:: YOUR OBJECTIVE ::
Look through the material below and copy exactly the lines from the line with "- (* a round of checks fails *)" to the line with "- (* the [finally]", those two lines included.
*** Opening DATA PROVIDED ***
Lemma NoDup_fst_move p k (l1 l2 : list (PromiseId * string)) :
  NoDup (fst <$> (l1 ++ l2)) → (p, k) ∈ l1 →
  NoDup (fst <$> (without p l1 ++ (p, k) :: l2)).
Proof.
  rewrite !fmap_app, fmap_cons. simpl.
  intros Hnd Hin. apply NoDup_app in Hnd as (Hl1 & Hdisj & Hl2).
  apply NoDup_app. split_and!.
  - unfold without. clear -Hl1. induction l1 as [|[q k'] l1 IH]; [constructor|].
    rewrite fmap_cons in Hl1. apply NoDup_cons in Hl1 as [Hq Hl1].
    rewrite filter_cons. simpl. case_decide; [|by apply IH].
    rewrite fmap_cons. apply NoDup_cons. split; [|by apply IH].
    intros Hq'. destruct Hq.
    apply list_elem_of_fmap in Hq' as ([q' k''] & -> & Hq').
    apply list_elem_of_filter in Hq' as [_ Hq'].
    apply list_elem_of_fmap. by exists (q', k'').
  - intros q Hq1 Hq2.
    apply list_elem_of_fmap in Hq1 as ([q' k'] & -> & Hq1).
    apply elem_of_without in Hq1 as [Hne Hq1]. simpl in *.
    apply elem_of_cons in Hq2 as [?|Hq2]; [done|].
    apply (Hdisj q'); [|done]. apply list_elem_of_fmap. by exists (q', k').
  - apply NoDup_cons. split; [|done].
    apply Hdisj. apply list_elem_of_fmap. by exists (p, k).
Qed.

Lemma NoDup_fst_without p (l1 l2 : list (PromiseId * string)) :
  NoDup (fst <$> (l1 ++ l2)) → NoDup (fst <$> (l1 ++ without p l2)).
Proof.
  rewrite !fmap_app. intros (Hl1 & Hdisj & Hl2)%NoDup_app.
  apply NoDup_app. split_and!; [done| |].
  - intros q Hq1 Hq2. apply (Hdisj q Hq1).
    apply list_elem_of_fmap in Hq2 as ([q' k'] & -> & Hq2).
    apply elem_of_without in Hq2 as [_ Hq2].
    apply list_elem_of_fmap. by exists (q', k').
  - unfold without. clear -Hl2. induction l2 as [|[q k'] l2 IH]; [constructor|].
    rewrite fmap_cons in Hl2. apply NoDup_cons in Hl2 as [Hq Hl2].
    rewrite filter_cons. simpl. case_decide; [|by apply IH].
    rewrite fmap_cons. apply NoDup_cons. split; [|by apply IH].
    intros Hq'. destruct Hq.
    apply list_elem_of_fmap in Hq' as ([q' k''] & -> & Hq').
    apply list_elem_of_filter in Hq' as [_ Hq'].
    apply list_elem_of_fmap. by exists (q', k'').
Qed.

Lemma coalesced_started : coalesced pollIntervalMs started_process.
Proof.
  split; unfold open_rounds; simpl.
  - intros p k H. inversion H.
  - constructor.
  - intros p k H. inversion H.
  - intros p k h H. inversion H.
Qed.

Lemma moved_stays_open p k q k' (l1 l2 : list (PromiseId * string)) :
  (p, k) ∈ l1 → (q, k') ∈ without p l1 ++ (p, k) :: l2 → (q, k') ∈ l1 ++ l2.
Proof.
  intros Hp [[_ Hin]%elem_of_without|[[= -> ->]|Hin]%elem_of_cons]%elem_of_app;
    apply elem_of_app; auto.
Qed.

Lemma closed_was_open p q k' (l1 l2 : list (PromiseId * string)) :
  (q, k') ∈ l1 ++ without p l2 → (q, k') ∈ l1 ++ l2.
Proof.
  intros [Hin|[_ Hin]%elem_of_without]%elem_of_app; apply elem_of_app; auto.
Qed.

Lemma coalesced_later s k now :
  coalesced pollIntervalMs s → clock s ≤ now →
  coalesced pollIntervalMs
    {| entries := getPingCacheEntry k (entries s); running := running s;
       ended := ended s; rounds := rounds s; clock := now |}.
Proof.
  intros [H1 H2 H3 H4] Hclock. split; unfold open_rounds in *; simpl.
  - exact H1.
  - exact H2.
  - intros p k' Hin. rewrite entry_of_getPingCacheEntry. by apply H3.
  - intros p k' h Hin. rewrite entry_of_getPingCacheEntry.
    intros Hh. specialize (H4 _ _ _ Hin Hh). lia.
Qed.

Lemma coalesced_step ev s s' :
  coalesced pollIntervalMs s → step pollIntervalMs ev s = Some s' →
  coalesced pollIntervalMs s'.
Proof.
  intros Hs Hstep. destruct ev as [k nothing_allowed now|p nextHistory now|p|p]; simpl in Hstep.
  - (* the synchronous prefix of a call *)
    case_bool_decide as Hclock; [|done].
    destruct (refresh_path nothing_allowed pollIntervalMs now (entry_of k (entries s)))
      eqn:Hpath;
      try (injection Hstep as <-; by apply coalesced_later).
    apply refresh_path_Started in Hpath as [Hnone Hstale].
    assert (∀ q, (q, k) ∉ open_rounds s) as Hfree.
    { intros q Hq. apply (round_is_inflight _ s Hs) in Hq. congruence. }
    simplify_eq. destruct Hs as [H1 H2 H3 H4].
    split; unfold open_rounds in *; simpl.
    + intros p k' [[= -> ->]|Hin]%elem_of_cons; [lia|].
      specialize (H1 _ _ Hin). lia.
    + apply NoDup_cons. split; [|done].
      intros ([q k'] & Hq & Hin)%list_elem_of_fmap. simpl in Hq. subst q.
      specialize (H1 _ _ Hin). lia.
    + intros p k' [[= -> ->]|Hin]%elem_of_cons; rewrite entry_of_insert.
      * by rewrite decide_True.
      * rewrite decide_False; [by apply H3|]. intros ->. by eapply Hfree.
    + intros p k' h [[= -> ->]|Hin]%elem_of_cons; rewrite entry_of_insert.
      * rewrite decide_True by done. simpl. apply Hstale.
      * rewrite decide_False.
        -- intros Hh. specialize (H4 _ _ _ Hin Hh). lia.
        -- intros ->. eapply Hfree. apply elem_of_app. by left.
  - (* a round of checks ends and stores its history *)
    case_bool_decide as Hclock; [|done].
    destruct (key_of p (running s)) as [k|] eqn:Hk; [|done].
    apply key_of_Some in Hk. simplify_eq/=.
    assert ((p, k) ∈ open_rounds s) as Hopen by (apply elem_of_app; by left).
    pose proof Hs as [H1 H2 H3 H4].
    split; unfold open_rounds in *; simpl.
    + intros q k' Hin. eapply H1, moved_stays_open; done.
    + by apply NoDup_fst_move.
    + intros q k' Hin. apply (moved_stays_open _ _ _ _ _ _ Hk) in Hin.
      rewrite entry_of_insert. case_decide as Hkk; [subst k'; simpl|]; by apply H3.
    + intros q k' h [Hne Hin]%elem_of_without. rewrite entry_of_insert.
      rewrite decide_False.
      * intros Hh. specialize (H4 _ _ _ Hin Hh). lia.
      * intros ->. destruct Hne.
        eapply (same_key_same_round s); [done| |done]. apply elem_of_app. by left.
  - (* a round of checks fails *)
    destruct (key_of p (running s)) as [k|] eqn:Hk; [|done].
    apply key_of_Some in Hk. simplify_eq/=.
    pose proof Hs as [H1 H2 H3 H4].
    split; unfold open_rounds in *; simpl.
    + intros q k' Hin. eapply H1, moved_stays_open; done.
    + by apply NoDup_fst_move.
    + intros q k' Hin. eapply H3, moved_stays_open; done.
    + intros q k' h [Hne Hin]%elem_of_without. by eapply H4.
  - (* the [finally] of the call that began the round *)
    destruct (key_of p (ended s)) as [k|] eqn:Hk; [|done].
    apply key_of_Some in Hk. simplify_eq/=.
    assert ((p, k) ∈ open_rounds s) as Hopen by (apply elem_of_app; by right).
    pose proof Hs as [H1 H2 H3 H4].
    assert (∀ q, (q, k) ∈ running s ++ without p (ended s) → False) as Hfree.
    { intros q Hq.
      assert (q = p) as ->.
      { eapply (same_key_same_round s); [done| |done]. by eapply closed_was_open. }
      apply elem_of_app in Hq as [Hq|[? _]%elem_of_without]; [|done].
      unfold open_rounds in H2. rewrite fmap_app in H2.
      apply NoDup_app in H2 as (_ & Hdisj & _).
      apply (Hdisj p); apply list_elem_of_fmap; [by exists (p, k)|by exists (p, k)]. }
    split; unfold open_rounds in *; simpl.
    + intros q k' Hin. eapply H1, closed_was_open; done.
    + by apply NoDup_fst_without.
    + intros q k' Hin. rewrite entry_of_insert. rewrite decide_False.
      * eapply H3, closed_was_open; done.
      * intros ->. by eapply Hfree.
    + intros q k' h Hin. rewrite entry_of_insert. rewrite decide_False; [by eapply H4|].
      intros ->. eapply Hfree. apply elem_of_app. by left.
Qed.

Lemma coalesced_run evs s s' :
  coalesced pollIntervalMs s → run pollIntervalMs evs s = Some s' →
  coalesced pollIntervalMs s'.
Proof.
  revert s. induction evs as [|ev evs IH]; intros s Hs; simpl.
  - by intros [= <-].
  - destruct (step pollIntervalMs ev s) as [s1|] eqn:Hstep; [|done].
    simpl. apply IH. by eapply coalesced_step.
Qed.

Lemma reachable_coalesced s : reachable pollIntervalMs s → coalesced pollIntervalMs s.
Proof. intros [evs Hrun]. eapply coalesced_run; [apply coalesced_started|done]. Qed.

Lemma in_flight_open s p k : p ∈ in_flight k s ↔ (p, k) ∈ running s.
Proof.
  unfold in_flight. rewrite list_elem_of_fmap. split.
  - intros ([q k'] & -> & [Hk Hin]%list_elem_of_filter). simpl in *. by subst.
  - intros Hin. exists (p, k). split; [done|]. by apply list_elem_of_filter.
Qed.

Lemma in_flight_at_most_one s k :
  coalesced pollIntervalMs s → (length (in_flight k s) ≤ 1)%nat.
Proof.
  intros Hs.
  assert (NoDup (in_flight k s)) as Hnd.
  { unfold in_flight. pose proof (rounds_distinct _ s Hs) as H.
    unfold open_rounds in H. rewrite fmap_app in H. apply NoDup_app in H as [H _].
    induction (running s) as [|[q k'] l IH]; [constructor|].
    rewrite fmap_cons in H. apply NoDup_cons in H as [Hq H].
    rewrite filter_cons. simpl. case_decide; [|by apply IH].
    rewrite fmap_cons. apply NoDup_cons. split; [|by apply IH].
    intros ([q' k''] & Hq' & [_ Hin]%list_elem_of_filter)%list_elem_of_fmap.
    destruct Hq. apply list_elem_of_fmap. by exists (q', k''). }
  destruct (in_flight k s) as [|p [|q l]] eqn:E; simpl; [lia..|].
  assert (p = q) as ->.
  { eapply (same_key_same_round s); [done| |];
      apply elem_of_app; left; apply in_flight_open; rewrite E; set_solver. }
  apply NoDup_cons in Hnd as [Hnd _]. destruct Hnd. by left.
Qed.
End InterleavingFacts.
*** Closing DATA PROVIDED ***
:: RESULT OF THE EXERCISE ::
  - (* a round of checks fails *)
    destruct (key_of p (running s)) as [k|] eqn:Hk; [|done].
    apply key_of_Some in Hk. simplify_eq/=.
    pose proof Hs as [H1 H2 H3 H4].
    split; unfold open_rounds in *; simpl.
    + intros q k' Hin. eapply H1, moved_stays_open; done.
    + by apply NoDup_fst_move.
    + intros q k' Hin. eapply H3, moved_stays_open; done.
    + intros q k' h [Hne Hin]%elem_of_without. by eapply H4.
  - (* the [finally] of the call that began the round *)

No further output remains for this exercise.